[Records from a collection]
○ ○ ○

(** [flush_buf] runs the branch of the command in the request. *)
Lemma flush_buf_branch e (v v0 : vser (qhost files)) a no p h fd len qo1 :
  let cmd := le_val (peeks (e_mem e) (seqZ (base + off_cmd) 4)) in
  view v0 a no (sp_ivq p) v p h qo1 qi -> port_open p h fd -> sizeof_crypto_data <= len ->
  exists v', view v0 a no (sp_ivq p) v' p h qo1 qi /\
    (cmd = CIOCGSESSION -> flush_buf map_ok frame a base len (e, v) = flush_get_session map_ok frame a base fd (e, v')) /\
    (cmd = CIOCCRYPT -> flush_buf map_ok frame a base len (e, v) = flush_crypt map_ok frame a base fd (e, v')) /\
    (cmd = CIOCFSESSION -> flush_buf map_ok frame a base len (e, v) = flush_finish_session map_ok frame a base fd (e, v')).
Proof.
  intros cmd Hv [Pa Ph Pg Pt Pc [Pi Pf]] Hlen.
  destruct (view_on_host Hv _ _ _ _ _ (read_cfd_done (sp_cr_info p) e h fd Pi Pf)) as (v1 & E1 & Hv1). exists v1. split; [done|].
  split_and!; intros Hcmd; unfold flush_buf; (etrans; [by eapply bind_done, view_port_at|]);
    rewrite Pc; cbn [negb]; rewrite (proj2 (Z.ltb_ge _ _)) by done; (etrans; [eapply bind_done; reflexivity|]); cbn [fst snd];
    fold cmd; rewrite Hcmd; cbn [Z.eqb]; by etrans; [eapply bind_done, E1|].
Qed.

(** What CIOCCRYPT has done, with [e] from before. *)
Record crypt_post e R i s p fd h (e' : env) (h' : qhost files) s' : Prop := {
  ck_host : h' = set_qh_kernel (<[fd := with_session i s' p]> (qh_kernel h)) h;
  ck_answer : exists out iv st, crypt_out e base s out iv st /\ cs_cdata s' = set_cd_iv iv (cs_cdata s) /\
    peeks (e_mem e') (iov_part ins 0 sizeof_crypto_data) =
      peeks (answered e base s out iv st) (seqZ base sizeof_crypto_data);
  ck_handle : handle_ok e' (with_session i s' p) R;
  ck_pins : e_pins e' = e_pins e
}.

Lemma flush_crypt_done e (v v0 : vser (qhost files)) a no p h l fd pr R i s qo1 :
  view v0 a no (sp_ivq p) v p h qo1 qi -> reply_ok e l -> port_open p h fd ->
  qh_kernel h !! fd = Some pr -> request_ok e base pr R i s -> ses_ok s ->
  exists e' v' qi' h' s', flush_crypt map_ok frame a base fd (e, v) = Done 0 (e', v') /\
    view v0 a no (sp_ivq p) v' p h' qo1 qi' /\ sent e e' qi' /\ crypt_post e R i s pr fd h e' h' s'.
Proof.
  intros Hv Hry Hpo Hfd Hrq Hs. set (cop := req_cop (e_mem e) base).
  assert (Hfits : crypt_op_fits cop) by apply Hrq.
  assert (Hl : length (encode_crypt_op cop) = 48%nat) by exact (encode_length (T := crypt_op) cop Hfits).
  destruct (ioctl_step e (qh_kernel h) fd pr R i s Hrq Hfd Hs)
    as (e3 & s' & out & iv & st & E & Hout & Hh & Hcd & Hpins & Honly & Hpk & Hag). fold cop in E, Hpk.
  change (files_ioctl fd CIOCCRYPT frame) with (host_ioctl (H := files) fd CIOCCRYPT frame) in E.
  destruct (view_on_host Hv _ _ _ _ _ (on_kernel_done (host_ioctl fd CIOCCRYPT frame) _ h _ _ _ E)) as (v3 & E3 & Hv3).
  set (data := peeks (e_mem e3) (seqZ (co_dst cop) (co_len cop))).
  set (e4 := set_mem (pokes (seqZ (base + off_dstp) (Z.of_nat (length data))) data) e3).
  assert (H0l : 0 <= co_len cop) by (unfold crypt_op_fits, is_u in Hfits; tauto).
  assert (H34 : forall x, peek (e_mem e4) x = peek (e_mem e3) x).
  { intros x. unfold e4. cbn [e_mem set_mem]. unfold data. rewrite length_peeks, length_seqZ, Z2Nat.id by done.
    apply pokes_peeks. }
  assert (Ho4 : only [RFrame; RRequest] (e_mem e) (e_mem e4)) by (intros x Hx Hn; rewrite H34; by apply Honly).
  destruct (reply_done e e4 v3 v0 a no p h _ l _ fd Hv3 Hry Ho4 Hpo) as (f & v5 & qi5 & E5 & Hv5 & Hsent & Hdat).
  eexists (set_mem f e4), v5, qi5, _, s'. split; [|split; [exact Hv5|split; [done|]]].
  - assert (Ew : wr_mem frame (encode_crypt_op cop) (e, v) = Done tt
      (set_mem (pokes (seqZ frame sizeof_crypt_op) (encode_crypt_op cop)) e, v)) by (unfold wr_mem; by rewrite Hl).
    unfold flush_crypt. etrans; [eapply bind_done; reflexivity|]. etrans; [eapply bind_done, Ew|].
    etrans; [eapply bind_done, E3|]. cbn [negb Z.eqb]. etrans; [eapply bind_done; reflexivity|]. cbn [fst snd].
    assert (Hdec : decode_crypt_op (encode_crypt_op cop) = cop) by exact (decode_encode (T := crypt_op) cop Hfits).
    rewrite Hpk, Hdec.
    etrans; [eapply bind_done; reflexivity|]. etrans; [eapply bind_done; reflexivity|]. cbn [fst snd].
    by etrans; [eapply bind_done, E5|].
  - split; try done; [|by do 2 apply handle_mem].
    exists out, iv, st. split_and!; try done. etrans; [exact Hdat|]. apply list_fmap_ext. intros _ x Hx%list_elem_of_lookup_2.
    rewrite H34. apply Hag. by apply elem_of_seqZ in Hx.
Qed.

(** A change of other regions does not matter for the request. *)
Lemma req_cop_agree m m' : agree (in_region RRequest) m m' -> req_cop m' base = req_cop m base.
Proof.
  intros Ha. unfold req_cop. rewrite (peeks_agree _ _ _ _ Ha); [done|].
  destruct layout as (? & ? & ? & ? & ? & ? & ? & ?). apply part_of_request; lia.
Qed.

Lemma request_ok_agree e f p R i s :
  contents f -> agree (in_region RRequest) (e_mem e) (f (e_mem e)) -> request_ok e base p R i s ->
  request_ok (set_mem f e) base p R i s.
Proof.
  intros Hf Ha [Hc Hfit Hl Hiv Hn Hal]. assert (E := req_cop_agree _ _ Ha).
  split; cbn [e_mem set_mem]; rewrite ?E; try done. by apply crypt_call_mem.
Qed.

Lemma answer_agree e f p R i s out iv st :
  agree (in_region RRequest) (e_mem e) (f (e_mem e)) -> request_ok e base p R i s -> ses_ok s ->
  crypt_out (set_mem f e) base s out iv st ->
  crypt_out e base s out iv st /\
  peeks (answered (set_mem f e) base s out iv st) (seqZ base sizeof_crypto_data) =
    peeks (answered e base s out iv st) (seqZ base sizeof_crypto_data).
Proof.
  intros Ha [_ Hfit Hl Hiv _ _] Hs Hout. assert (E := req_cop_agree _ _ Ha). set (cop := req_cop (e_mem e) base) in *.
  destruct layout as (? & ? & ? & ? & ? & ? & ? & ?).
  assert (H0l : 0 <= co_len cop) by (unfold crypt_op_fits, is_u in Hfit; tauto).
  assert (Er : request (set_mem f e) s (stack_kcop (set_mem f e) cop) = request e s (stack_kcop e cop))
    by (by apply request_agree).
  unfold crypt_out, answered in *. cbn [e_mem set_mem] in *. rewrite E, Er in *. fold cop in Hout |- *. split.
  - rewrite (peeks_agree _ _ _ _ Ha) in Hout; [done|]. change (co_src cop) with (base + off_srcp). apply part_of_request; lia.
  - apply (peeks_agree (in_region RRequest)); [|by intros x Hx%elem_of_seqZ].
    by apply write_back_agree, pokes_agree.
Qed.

○ ○ ○

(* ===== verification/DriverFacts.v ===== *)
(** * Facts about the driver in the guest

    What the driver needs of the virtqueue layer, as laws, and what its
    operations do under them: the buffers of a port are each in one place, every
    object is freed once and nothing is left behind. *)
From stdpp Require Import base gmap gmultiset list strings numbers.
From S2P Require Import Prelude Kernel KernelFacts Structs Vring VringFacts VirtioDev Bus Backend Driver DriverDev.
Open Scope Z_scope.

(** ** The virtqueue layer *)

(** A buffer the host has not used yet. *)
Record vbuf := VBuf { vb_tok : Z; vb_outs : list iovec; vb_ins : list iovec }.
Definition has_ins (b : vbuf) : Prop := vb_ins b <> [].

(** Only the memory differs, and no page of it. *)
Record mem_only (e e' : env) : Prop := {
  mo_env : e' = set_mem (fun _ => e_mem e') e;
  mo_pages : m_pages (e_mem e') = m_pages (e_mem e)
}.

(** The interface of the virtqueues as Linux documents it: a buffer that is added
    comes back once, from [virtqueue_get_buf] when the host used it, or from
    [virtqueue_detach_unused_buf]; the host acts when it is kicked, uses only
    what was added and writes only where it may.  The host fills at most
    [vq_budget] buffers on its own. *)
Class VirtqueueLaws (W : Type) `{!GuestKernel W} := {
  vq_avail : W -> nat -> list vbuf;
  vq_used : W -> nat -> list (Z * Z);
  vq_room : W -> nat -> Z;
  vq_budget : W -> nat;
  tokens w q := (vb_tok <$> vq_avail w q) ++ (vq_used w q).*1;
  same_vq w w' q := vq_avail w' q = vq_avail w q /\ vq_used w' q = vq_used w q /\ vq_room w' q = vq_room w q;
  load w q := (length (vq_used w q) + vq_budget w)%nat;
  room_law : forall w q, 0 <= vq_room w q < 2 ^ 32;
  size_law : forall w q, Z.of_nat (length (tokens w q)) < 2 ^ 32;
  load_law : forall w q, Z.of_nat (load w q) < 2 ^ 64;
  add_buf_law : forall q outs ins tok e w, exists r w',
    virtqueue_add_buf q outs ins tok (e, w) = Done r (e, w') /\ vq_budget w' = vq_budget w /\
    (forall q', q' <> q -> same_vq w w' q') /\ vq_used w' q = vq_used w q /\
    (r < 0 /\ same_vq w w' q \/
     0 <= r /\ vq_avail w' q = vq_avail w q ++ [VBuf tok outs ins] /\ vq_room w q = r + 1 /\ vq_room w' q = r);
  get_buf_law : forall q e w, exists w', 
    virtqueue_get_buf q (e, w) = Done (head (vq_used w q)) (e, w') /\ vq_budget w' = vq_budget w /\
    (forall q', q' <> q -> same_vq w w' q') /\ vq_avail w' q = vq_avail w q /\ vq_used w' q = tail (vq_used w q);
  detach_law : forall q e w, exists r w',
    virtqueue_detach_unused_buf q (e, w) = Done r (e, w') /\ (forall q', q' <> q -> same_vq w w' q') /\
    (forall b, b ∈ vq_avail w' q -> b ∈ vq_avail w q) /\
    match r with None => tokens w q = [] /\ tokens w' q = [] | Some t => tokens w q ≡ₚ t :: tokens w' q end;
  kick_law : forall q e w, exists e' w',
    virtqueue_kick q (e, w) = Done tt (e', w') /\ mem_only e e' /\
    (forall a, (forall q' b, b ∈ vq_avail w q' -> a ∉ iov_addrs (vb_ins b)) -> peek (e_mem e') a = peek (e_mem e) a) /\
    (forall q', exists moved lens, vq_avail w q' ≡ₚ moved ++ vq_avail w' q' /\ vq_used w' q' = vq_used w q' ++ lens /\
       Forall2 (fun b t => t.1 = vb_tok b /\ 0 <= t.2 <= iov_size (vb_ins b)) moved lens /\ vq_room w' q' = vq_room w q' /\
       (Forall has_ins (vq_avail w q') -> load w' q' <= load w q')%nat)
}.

○ ○ ○

◆ What this task involves:
Wherever the word "qhost" appears in the records above, copy that line.

◆ Result for this task:
Lemma flush_buf_branch e (v v0 : vser (qhost files)) a no p h fd len qo1 :
Record crypt_post e R i s p fd h (e' : env) (h' : qhost files) s' : Prop := {
Lemma flush_crypt_done e (v v0 : vser (qhost files)) a no p h l fd pr R i s qo1 :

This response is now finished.